(* ===== verification/PatchProps.v ===== *)
(** The properties of the patches: of the blobs, of one key of a swamp, of a batch with a cap. *)
From Stdlib Require Import Floats.SpecFloat.
From S2P Require Import Prelude Steps Text Types Compressor Block FileSys Reader Contents Log Session Meta Chronicler Durability Guard Treasure Beacon.
From S2P Require Import Canon Bucket Swamp Gateway SwampInv SwampSteps Saving Increments SwampRun SwampStore.
From S2P Require Import PatchPath Skeleton PatchOps PatchTree PatchEdits PatchDoc PatchFrame PatchMeaning PatchRefine.
From S2P Require Import MsgpackSample SwampPatch GatewayPatch.
Import SwampStore.Sample.
#[local] Set Warnings "-register-all,-clear-no-such-hyp".

(** ** Numbers at their width *)

Definition int_width (code : byte) : Z :=
  if is_code code codeInt8 then 8 else if is_code code codeInt16 then 16 else if is_code code codeInt32 then 32 else 64.
Definition uint_width (code : byte) : Z :=
  if is_code code codeUint8 then 8 else if is_code code codeUint16 then 16 else if is_code code codeUint32 then 32 else 64.

Lemma signed_range w z : 0 < w -> in_int w (signed w z).
Proof.
  intros Hw. unfold signed, in_int. pose proof (Z.mod_pos_bound (z + 2 ^ (w - 1)) (2 ^ w) ltac:(lia)).
  replace (2 ^ w) with (2 * 2 ^ (w - 1)) in *; [lia|]. rewrite <-Z.pow_succ_r by lia. f_equal. lia.
Qed.

Lemma i64_congruent z : exists q, i64 z = z + q * 2 ^ 64.
Proof.
  exists (- ((z + 2 ^ 63) / 2 ^ 64)). unfold i64. pose proof (Z.div_mod (z + 2 ^ 63) (2 ^ 64) ltac:(lia)). lia.
Qed.

Lemma signed_i64 w z : 0 < w <= 64 -> signed w (i64 z) = signed w z.
Proof.
  intros Hw. destruct (i64_congruent z) as [q ->]. unfold signed. f_equal.
  replace (2 ^ 64) with (2 ^ (64 - w) * 2 ^ w) by (rewrite <-Z.pow_add_r by lia; f_equal; lia).
  rewrite <-(Z_mod_plus_full (z + 2 ^ (w - 1)) (q * 2 ^ (64 - w)) (2 ^ w)). f_equal. lia.
Qed.
Lemma u64_mod w z : 0 < w <= 64 -> u64 z mod 2 ^ w = z mod 2 ^ w.
Proof.
  intros Hw. unfold u64. apply Z.mod_mod_divide. exists (2 ^ (64 - w)). rewrite <-Z.pow_add_r by lia. f_equal. lia.
Qed.

Section Numbers.
Context `{MC : MsgpackCodec} `{!MsgpackNumbersOk}.

Lemma read_int w c n :
  head w = Some c -> classifyNumericCode c = ClassInt -> DecodeInt64 w = Some (n, []) -> readNumericLeaf w = Fine (classInt n).
Proof. destruct w as [|c' w]; [done|]. intros [= <-] Hc Hd. cbn. by rewrite Hc, Hd. Qed.
Lemma read_uint w c n :
  head w = Some c -> classifyNumericCode c = ClassUint -> DecodeUint64 w = Some (n, []) -> readNumericLeaf w = Fine (classUint n).
Proof. destruct w as [|c' w]; [done|]. intros [= <-] Hc Hd. cbn. by rewrite Hc, Hd. Qed.

Lemma read_encoded_int code n : in_i64 n -> readNumericLeaf (encodeIntWithCode code n) = Fine (classInt (signed (int_width code) n)).
Proof.
  intros Hn. unfold encodeIntWithCode, int_width. repeat case_match.
  - eapply read_int; [apply Int8_code|done|]. apply Int8_read. by apply signed_range.
  - eapply read_int; [apply Int16_code|done|]. apply Int16_read. by apply signed_range.
  - eapply read_int; [apply Int32_code|done|]. apply Int32_read. by apply signed_range.
  - eapply read_int; [apply Int64_code|done|]. rewrite Int64_read by done. do 2 f_equal.
    assert (in_int 64 n) as Hi by done. rewrite <-(signed_small 64 n) at 1 by (done || lia).
    unfold signed. by rewrite Zplus_mod_idemp_l.
Qed.
Lemma read_encoded_uint code n : in_u64 n -> readNumericLeaf (encodeUintWithCode code n) = Fine (classUint (n mod 2 ^ uint_width code)).
Proof.
  intros Hn. unfold encodeUintWithCode, uint_width. repeat case_match.
  - eapply read_uint; [apply Uint8_code|done|]. apply Uint8_read. exact (Z.mod_pos_bound n 256 eq_refl).
  - eapply read_uint; [apply Uint16_code|done|]. apply Uint16_read. apply u16_bound.
  - eapply read_uint; [apply Uint32_code|done|]. apply Uint32_read. apply u32_bound.
  - eapply read_uint; [apply Uint64_code|done|]. rewrite Uint64_read by done. do 2 f_equal.
    symmetry. apply Z.mod_small. exact Hn.
Qed.

(** The sum of two numbers of one class, at the width of the first one's code. *)
Definition summed (code : byte) (t d : number) (w : bytes) : Prop :=
  match t, d with
  | classInt t, classInt d => readNumericLeaf w = Fine (classInt (signed (int_width code) (t + d)))
  | classUint t, classUint d => readNumericLeaf w = Fine (classUint ((t + d) mod 2 ^ uint_width code))
  | classFloat t, classFloat d => w = encodeFloatWithCode code (SFadd 53 1024 t d)
  | _, _ => False
  end.

Lemma computeIncBytes_summed code t d w : computeIncBytes code t d = Fine w -> summed code t d w.
Proof.
  destruct t as [|t|t|t], d as [|d|d|d]; cbn; try done; intros [= <-].
  - rewrite read_encoded_int by apply i64_range. rewrite signed_i64; [done|]. unfold int_width. repeat case_match; lia.
  - rewrite read_encoded_uint by apply u64_bound. rewrite u64_mod; [done|]. unfold uint_width. repeat case_match; lia.
  - done.
Qed.
End Numbers.

(** ** One blob *)

Section BlobProps.
Context `{MC : MsgpackCodec} `{!MsgpackCodecOk} `{!MsgpackNumbersOk}.

(** C29: [Parse] ends, and accepts exactly the blobs of the grammar, reading in each the one
    document it stands for; a blob that no operation touches is written back as a blob of the
    same document. *)
Theorem parse_and_write (blob : bytes) :
  Parse blob <> Fails OutOfFuel /\
  (forall d, content blob = Fine d <-> encodes d blob) /\
  (forall s, Z.of_nat (length blob) < 2 ^ 32 -> Parse blob = Fine s -> content (Serialize s blob) = content blob).
Proof.
  split; [apply Parse_ends|]. split; [intros d; apply content_encodes|]. intros s Hl Hs.
  rewrite (fresh_meaning _ _ Hs). apply content_encodes, writeNode_encodes; [by apply Parse_parsed|].
  pose proof (Parse_weight _ _ Hs). lia.
Qed.


(** C13: what a batch does not name it keeps: a path that parts at a field name from the paths
    of all operations leads to the same bytes after the batch, however many operations it has
    and whatever they create or remove. *)
Theorem patch_keeps_the_rest (blob : bytes) (ops : list Op) (blob' : bytes) (q : list Segment) (o : option doc) :
  batch_ok blob ops -> Apply blob ops = Fine blob' -> Forall (away_from q) ops ->
  read blob q = Fine o -> read blob' q = Fine o.
Proof. apply Apply_frame. Qed.

(** After a SET its path reads the value, whether the path was there or was created. *)
Theorem set_then_read (blob : bytes) (op : Op) (path : list Segment) (blob' : bytes) :
  batch_ok blob [op] -> op_Kind op = OpSet -> ParsePath (op_Path op) = Fine path -> Apply blob [op] = Fine blob' ->
  exists v, encodes v (op_Value op) /\ read blob' path = Fine (Some v).
Proof.
  intros Hb Hk Hp Ha. pose proof (proj1 (Forall_singleton _ _) (proj1 Hb)) as Hv. unfold value_ok in Hv. rewrite Hk in Hv.
  destruct Hv as [v Hv]. exists v. split; [done|].
  assert (value_doc op = v) as Hd by (unfold value_doc; by rewrite (proj2 (content_encodes _ _) Hv)).
  destruct (Apply_put blob op (fun _ => Fine (value_doc op)) (value_doc op) path blob' Hb Hp) as (t & Ht & Hread); [|done|].
  - unfold doc_edits. rewrite Hk, decide_False; [done|]. by eapply encodes_nonempty.
  - rewrite Ht. do 2 f_equal. rewrite <-Hd. destruct (read blob path) as [[?|]|]; naive_solver.
Qed.

(** C18: after an INC its path reads the sum in the type of the number that was there, wrapped
    around to its width, and where there was none the value. *)
Theorem inc_then_read (blob : bytes) (op : Op) (path : list Segment) (blob' : bytes) :
  batch_ok blob [op] -> op_Kind op = OpInc -> ParsePath (op_Path op) = Fine path -> Apply blob [op] = Fine blob' ->
  exists delta, readNumericLeaf (op_Value op) = Fine delta /\
  match read blob path with
  | Fine None => read blob' path = content (op_Value op) ≫= (fun v => Fine (Some v))
  | Fine (Some (Leaf raw)) =>
      exists t w, readNumericLeaf raw = Fine t /\ read blob' path = Fine (Some (Leaf w)) /\ summed (hd x00 raw) t delta w
  | _ => False
  end.
Proof.
  intros Hb Hk Hp Ha. pose proof (proj1 (Forall_singleton _ _) (proj1 Hb)) as Hv. unfold value_ok in Hv. rewrite Hk in Hv.
  destruct Hv as [v Hv]. pose proof (proj2 (content_encodes _ _) Hv) as Hc.
  assert (value_doc op = v) as Hd by (unfold value_doc; by rewrite Hc).
  assert (exists delta, readNumericLeaf (op_Value op) = Fine delta /\ class_of delta <> ClassNone) as (delta & Hn & Hcl).
  { destruct (Apply_readable _ _ _ Hb Ha) as [d' Hd']. pose proof (Apply_refines _ _ Hb) as Hr.
    rewrite Ha in Hr. cbn [mbind patched_bind] in Hr. rewrite Hd' in Hr. destruct (content blob) as [d|]; [|done].
    unfold update, doc_edits in Hr. rewrite Hp, Hk in Hr. cbn [mbind patched_bind] in Hr.
    case_decide; [done|]. destruct (readNumericLeaf _) as [delta|]; [|done]. cbn [mbind patched_bind] in Hr.
    case_decide; [done|]. by exists delta. }
  exists delta. split; [done|].
  destruct (Apply_put blob op (inc_doc delta) v path blob' Hb Hp) as (t & Ht & Hread); [|done|].
  - unfold doc_edits. rewrite Hk, decide_False by (by eapply encodes_nonempty). rewrite Hn. cbn [mbind patched_bind].
    by rewrite decide_False, Hd.
  - rewrite Ht. destruct (read blob path) as [[t0|]|]; [|by rewrite Hc; cbn; subst|done].
    destruct t0 as [raw|fs|xs]; cbn [inc_doc] in Hread; try done.
    apply patched_bind_Fine in Hread as (tn & Htn & Hread). case_decide; [done|].
    destruct (computeIncBytes _ tn delta) as [w|] eqn:Hw; [|done]. injection Hread as <-.
    exists tn, w. split; [done|]. split; [done|]. by apply computeIncBytes_summed.
Qed.
End BlobProps.
Lemma inspect_entries es i h b :
  Forall role_fits es ->
  inspect_fields i (map field_of es) h b = (h || existsb is_value es, b ++ bodies i es).
Proof.
  intros Hes. revert i h b. induction Hes as [|e es He _ IH]; intros i h b; cbn [map inspect_fields bodies existsb].
  { by rewrite orb_false_r, app_nil_r. }
  destruct e as [nm r v]. unfold is_value at 1. unfold field_of at 1. cbn [fd_Tag e_Role tag_of]. destruct r as [|o|o|o|o|o|o|n o|]; cbn [tag_of].
  9: by rewrite IH.
  8: { unfold role_fits in He. cbn in He. destruct He as (Hne & Hc & Hres). rewrite split_tag by done. cbn [hd tl].
    assert (n ∉ reservedHydraideTagNames) as Hnr.
    { intros Hin. pose proof (Hres n Hin) as Hf. by rewrite contains_self in Hf. }
    rewrite decide_False by done. rewrite decide_False. 2: { intros ->. apply Hnr. unfold reservedHydraideTagNames. rewrite !elem_of_cons. tauto. }
    rewrite decide_False by done. rewrite IH, <-app_assoc, orb_false_l. do 2 f_equal. destruct o; [|done]. cbn [existsb].
    by replace (bool_decide (TrimSpace tagOmitempty = tagOmitempty)) with true by (by vm_compute). }
  all: try (match goal with |- context [split comma (tag_for ?x ?o)] => rewrite (split_tag x o) by (apply (bool_decide_unpack _); by vm_compute) end).
  1: change (split comma tagKey) with [tagKey].
  all: cbn [hd].
  all: match goal with |- context [decide (?x = [])] => rewrite (decide_False (P := x = [])) by (intros E; by vm_compute in E) end.
  2: { rewrite decide_True by done. rewrite IH. by rewrite orb_true_r. }
  all: match goal with |- context [decide (?x = tagValue)] => rewrite (decide_False (P := x = tagValue)) by (intros E; by vm_compute in E) end.
  all: rewrite decide_True by (unfold reservedHydraideTagNames; rewrite !elem_of_cons; tauto).
  all: by rewrite IH.
Qed.
(** ** Earth Engine collections *)

Module EE.

(** An instant in UTC.  [system:time_start] is a number of milliseconds
    since the epoch; the civil fields below, compared lexicographically,
    order instants the same way, and [filterDate] and [date().format] only
    use that order and the calendar fields. *)
Record DateTime := mkDateTime {
  dt_year : Z;
  dt_month : Z;
  dt_day : Z;
  dt_millis : Z  (* milliseconds since 00:00:00 UTC of that day *)
}.

Definition dt_ltb (a b : DateTime) : bool :=
  (dt_year a <? dt_year b) ||
  ((dt_year a =? dt_year b) &&
   ((dt_month a <? dt_month b) ||
    ((dt_month a =? dt_month b) &&
     ((dt_day a <? dt_day b) ||
      ((dt_day a =? dt_day b) && (dt_millis a <? dt_millis b)))))).

Definition dt_leb (a b : DateTime) : bool := negb (dt_ltb b a).

(** The instant a date string ["YYYY-MM-DD"] denotes: midnight UTC. *)
Definition midnight (y m d : Z) : DateTime := mkDateTime y m d 0.

(** A bounding box in degrees. *)
Record Geometry := mkGeometry {
  west : Q; south : Q; east : Q; north : Q
}.

Definition intersects (a b : Geometry) : bool :=
  Qle_bool (west a) (east b) && Qle_bool (west b) (east a) &&
  Qle_bool (south a) (north b) && Qle_bool (south b) (north a).

(** One image of a collection: its index, acquisition instant, footprint
    and numeric properties (finite doubles, read as rationals: the
    comparisons agree). *)
Record Image := mkImage {
  index : string;
  time_start : DateTime;
  footprint : Geometry;
  properties : gmap string Q
}.

Definition ImageCollection := list Image.

Definition filterBounds (roi : Geometry) (c : ImageCollection) : ImageCollection :=
  List.filter (fun i => intersects (footprint i) roi) c.

(** [filterDate(start, end)]: start inclusive, end exclusive, on
    [system:time_start]. *)
Definition filterDate (start stop : DateTime) (c : ImageCollection) : ImageCollection :=
  List.filter (fun i => dt_leb start (time_start i) && dt_ltb (time_start i) stop) c.

Definition Qltb (a b : Q) : bool := negb (Qle_bool b a).

(** [filter(ee.Filter.lt(prop, bound))]: images without the property do
    not match. *)
Definition filter_lt (prop : string) (bound : Q) (c : ImageCollection) : ImageCollection :=
  List.filter (fun i => match properties i !! prop with
                        | Some v => Qltb v bound
                        | None => false
                        end) c.

Definition prop_key (prop : string) (i : Image) : option Q := properties i !! prop.

(** Order of the sort keys: a missing property sorts first. *)
Definition key_ltb (a b : option Q) : bool :=
  match a, b with
  | Some x, Some y => Qltb x y
  | None, Some _ => true
  | _, None => false
  end.

(** [sort(prop)]: ascending by the property.  The order of images with
    equal values is not documented; the model keeps collection order. *)
Definition sort (prop : string) (c : ImageCollection) : ImageCollection :=
  Py.sort_by key_ltb (prop_key prop) c.

Definition size (c : ImageCollection) : Z := Z.of_nat (length c).
Definition first (c : ImageCollection) : option Image := head c.

Definition pad (width : nat) (n : Z) : string :=
  let s := pretty n in
  String.concat "" (replicate (width - String.length s)%nat "0") +:+ s.

(** [date().format("YYYY-MM-dd")]. *)
Definition format_date (t : DateTime) : string :=
  pad 4 (dt_year t) +:+ "-" +:+ pad 2 (dt_month t) +:+ "-" +:+ pad 2 (dt_day t).

End EE.

(** ** Effects shared by the two scripts *)

(** A call either returns or raises an exception that nothing in the
    callee catches. *)
Inductive Reply (A : Type) : Type :=
  | Returned (a : A)
  | Raised.
Arguments Returned {A} a.
Arguments Raised {A}.

(** What [requests.get] on a thumbnail URL comes to: an exception before
    any response (URL resolution, connection, timeout), or a response with
    its status, its [Content-Type] header when present, and its body. *)
Inductive Fetch : Type :=
  | Transport_error
  | Response (status_code : Z) (content_type : option string) (content : list byte).

(** [response.headers.get("Content-Type", "")]. *)
Definition header_or_empty (h : option string) : string := default "" h.

(** ** scripts/getdata_nikumaroro.py *)

Module Getdata.
Import EE.

Definition TARAIA_LAT : Q := (-4686167 # 1000000)%Q.
Definition TARAIA_LON : Q := (-174498083 # 1000000)%Q.
Definition BUFFER_M : Z := 1500.
Definition IMAGE_PX : Z := 1024.
Definition START_YEAR : Z := 2013.
Definition END_YEAR : Z := 2024.

Definition S2_COLLECTION : string := "COPERNICUS/S2_SR_HARMONIZED".
Definition L8_COLLECTION : string := "LANDSAT/LC08/C02/T1_L2".

Record VisParams := mkVis {
  bands : list string;
  vis_min : Z;
  vis_max : Z;
  gamma : Q
}.

Definition S2_VIS : VisParams := mkVis ["B4"; "B3"; "B2"] 0 3000 (14 # 10)%Q.
Definition L8_VIS : VisParams := mkVis ["SR_B4"; "SR_B3"; "SR_B2"] 7000 30000 (14 # 10)%Q.

(** One element of [images_info]. *)
Record Entry := mkEntry {
  date : string;
  filename : string;
  aligned_filename : string;
  source : string;
  width : Z;
  height : Z
}.

Record Location := mkLocation {
  loc_name : string;
  lat : Q;
  lon : Q;
  description : string
}.

(** The dictionary [config] of [write_viewer_config]. *)
Record Config := mkConfig {
  location : Location;
  images : list Entry;
  generated : string;
  total_images : Z;
  date_range_start : string;
  date_range_end : string
}.

(** A file of the output directory: the bytes of a download, or the
    manifest (its JSON text is a serialization of the [Config]). *)
Inductive File : Type :=
  | Raw (content : list byte)
  | Json (config : Config).

(** Everything the run reads from outside. *)
Record World := mkWorld {
  (** the images of [ee.ImageCollection(id)] *)
  collection : string -> ImageCollection;
  (** whether the [getInfo] round trips of the query of a collection for a
      year come back (otherwise [ee.EEException]) *)
  getInfo_ok : string -> Z -> bool;
  (** [getThumbURL] and [requests.get] for an image, a rendering, a region
      and a pixel size *)
  thumb : Image -> VisParams -> Geometry -> Z -> Fetch;
  (** [Image.open(...)] followed by [verify()]: the size of the picture,
      or [None] when either raises *)
  pil_verify : list byte -> option (Z * Z);
  (** [datetime.now().isoformat()] *)
  now : string
}.

(** The effects of a run that outlive a call: the output directory, and
    the catalogue queries made so far (collection and year), oldest first. *)
Record Effects := mkEffects {
  disk : gmap string File;
  queries : list (string * Z)
}.

Definition M (A : Type) : Type := Effects -> Reply A * Effects.

Definition ret {A} (a : A) : M A := fun s => (Returned a, s).
Definition raise {A} : M A := fun s => (Raised, s).
Definition bind {A B} (c : M A) (k : A -> M B) : M B :=
  fun s => match c s with
           | (Returned a, s') => k a s'
           | (Raised, s') => (Raised, s')
           end.
Definition query (id : string) (year : Z) : M unit :=
  fun s => (Returned tt, mkEffects (disk s) (queries s ++ [(id, year)])).
Definition write_file (name : string) (f : File) : M unit :=
  fun s => (Returned tt, mkEffects (<[name := f]> (disk s)) (queries s)).

#[global] Instance M_ret : MRet M := @ret.
#[global] Instance M_bind : MBind M := fun A B k c => bind c k.

(** The collection both selectors build: region, the window of the year,
    the cloud bound, ascending by cloud. *)
Definition candidates (w : World) (id prop : string) (year : Z) (roi : Geometry)
  : ImageCollection :=
  EE.sort prop
    (filter_lt prop 30%Q
       (filterDate (midnight year 1 1) (midnight year 12 31)
          (filterBounds roi (collection w id)))).

Definition get_best_sentinel2 (w : World) (year : Z) (roi : Geometry)
  : M (option (Image * string)) :=
  let coll := candidates w S2_COLLECTION "CLOUDY_PIXEL_PERCENTAGE" year roi in
  query S2_COLLECTION year ;;
  if negb (getInfo_ok w S2_COLLECTION year) then raise
  else if size coll =? 0 then ret None
  else match first coll with
       | Some image => ret (Some (image, format_date (time_start image)))
       | None => raise
       end.

Definition get_best_landsat8 (w : World) (year : Z) (roi : Geometry)
  : M (option (Image * string)) :=
  let coll := candidates w L8_COLLECTION "CLOUD_COVER" year roi in
  query L8_COLLECTION year ;;
  if negb (getInfo_ok w L8_COLLECTION year) then raise
  else if size coll =? 0 then ret None
  else match first coll with
       | Some image => ret (Some (image, format_date (time_start image)))
       | None => raise
       end.

(** The [try] block catches every exception: the function always returns. *)
Definition download_image (w : World) (image : Image) (roi : Geometry)
    (vis_params : VisParams) (filename : string) : M bool :=
  match thumb w image vis_params roi IMAGE_PX with
  | Transport_error => ret false
  | Response status_code ct content =>
      let content_type := header_or_empty ct in
      if negb (status_code =? 200) || negb (Py.str_in "image" content_type)
      then ret false
      else match pil_verify w content with
           | None => ret false
           | Some _ => write_file filename (Raw content) ;; ret true
           end
  end.

Definition by_date (l : list Entry) : list Entry := Py.sort_by String.ltb date l.

Definition TARAIA : Location :=
  mkLocation "Taraia Object, Nikumaroro Island" TARAIA_LAT TARAIA_LON
    "Suspected location of Amelia Earhart's Lockheed Electra 10E".

(** [images_info] is sorted in place; the configuration holds the sorted
    list. *)
Definition write_viewer_config (w : World) (images_info : list Entry) : M Config :=
  let images_info := by_date images_info in
  let config :=
    mkConfig TARAIA images_info (now w) (Z.of_nat (length images_info))
      (match Py.first_item images_info with Some e => date e | None => "unknown" end)
      (match Py.last_item images_info with Some e => date e | None => "unknown" end) in
  write_file "viewer_config.json" (Json config) ;; ret config.

(** The variables [image, date_str, source_label, vis_params, filename]
    once an image is chosen. *)
Record Selection := mkSelection {
  sel_image : Image;
  sel_date : string;
  sel_source : string;
  sel_vis : VisParams;
  sel_filename : string
}.

(** Lines 230-246 of [main]: Sentinel-2 from 2015 on, Landsat 8 when no
    image is chosen yet. *)
Definition select (w : World) (roi : Geometry) (year : Z) : M (option Selection) :=
  s2 ← (if 2015 <=? year then
           r ← get_best_sentinel2 w year roi;
           ret (match r with
                | Some (image, date_str) =>
                    Some (mkSelection image date_str "Sentinel-2" S2_VIS
                            ("sentinel2_" +:+ Py.str_of_int year +:+ ".png"))
                | None => None
                end)
         else ret None);
  match s2 with
  | Some sel => ret (Some sel)
  | None =>
      r ← get_best_landsat8 w year roi;
      ret (match r with
           | Some (image, date_str) =>
               Some (mkSelection image date_str "Landsat 8" L8_VIS
                       ("landsat8_" +:+ Py.str_of_int year +:+ ".png"))
           | None => None
           end)
  end.

(** The local lists of [main]. *)
Record Lists := mkLists {
  images_info : list Entry;
  failed_years : list Z
}.

(** One iteration of the loop over the years. *)
Definition year_body (w : World) (roi : Geometry) (year : Z) (l : Lists) : M Lists :=
  sel ← select w roi year;
  match sel with
  | None => ret (mkLists (images_info l) (failed_years l ++ [year]))
  | Some s =>
      ok ← download_image w (sel_image s) roi (sel_vis s) (sel_filename s);
      if ok : bool then
        ret (mkLists
               (images_info l ++
                  [mkEntry (sel_date s) (sel_filename s) (sel_filename s)
                     (sel_source s) IMAGE_PX IMAGE_PX])
               (failed_years l))
      else ret (mkLists (images_info l) (failed_years l ++ [year]))
  end.

Fixpoint for_years (w : World) (roi : Geometry) (years : list Z) (l : Lists) : M Lists :=
  match years with
  | [] => ret l
  | year :: rest => l' ← year_body w roi year l; for_years w roi rest l'
  end.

■ ■ ■ ■ ■ ■ ■

* [Exercise prompt]: Compute the number of lines in the records that contain the string "index", and return that number alone.

* [The answer]: 2